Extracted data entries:
—————

(* ===== verification/EventBus.v ===== *)
(** * The in-process event bus and the handler decorators

    Models crates/pharos-app: src/event_bus.rs ([EventBus], its typed
    registrations, publication, decoders and the trusted-bytes entry points),
    src/event_handler.rs, src/cascade.rs (commands a handler returns) and
    src/resilience.rs ([Retrying], [DeadLettering]).

    Rust keys handlers by [TypeId] and hands events over as [&dyn Any].  Here a
    type of event is an element of a countable type [T] with its [carrier], an
    [&dyn Any] is a value paired with its type, and [downcast_ref] compares
    the types.  A handler may panic ([None]), which unwinds through the
    publisher.  The bus is a value: a handler that registers handlers while
    the bus publishes changes later publications only, because [publish]
    clones the list it is going to run. *)

From S2P Require Import Prelude Core Messaging.

Local Open Scope Z_scope.

(** ** Domain events *)

(** The event types of an application, with what [DomainEvent] asks of
    each. *)
Class EventTypes (T : Type) : Type := {
  carrier : T -> Type;
  event_type : forall t, carrier t -> string;
  aggregate_id : forall t, carrier t -> string;
}.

—————

## Task details
Write the entries out once more, exactly as they were given.

## Solution to this task
(* ===== verification/EventBus.v ===== *)
(** * The in-process event bus and the handler decorators

    Models crates/pharos-app: src/event_bus.rs ([EventBus], its typed
    registrations, publication, decoders and the trusted-bytes entry points),
    src/event_handler.rs, src/cascade.rs (commands a handler returns) and
    src/resilience.rs ([Retrying], [DeadLettering]).

    Rust keys handlers by [TypeId] and hands events over as [&dyn Any].  Here a
    type of event is an element of a countable type [T] with its [carrier], an
    [&dyn Any] is a value paired with its type, and [downcast_ref] compares
    the types.  A handler may panic ([None]), which unwinds through the
    publisher.  The bus is a value: a handler that registers handlers while
    the bus publishes changes later publications only, because [publish]
    clones the list it is going to run. *)

From S2P Require Import Prelude Core Messaging.

Local Open Scope Z_scope.

(** ** Domain events *)

(** The event types of an application, with what [DomainEvent] asks of
    each. *)
Class EventTypes (T : Type) : Type := {
  carrier : T -> Type;
  event_type : forall t, carrier t -> string;
  aggregate_id : forall t, carrier t -> string;
}.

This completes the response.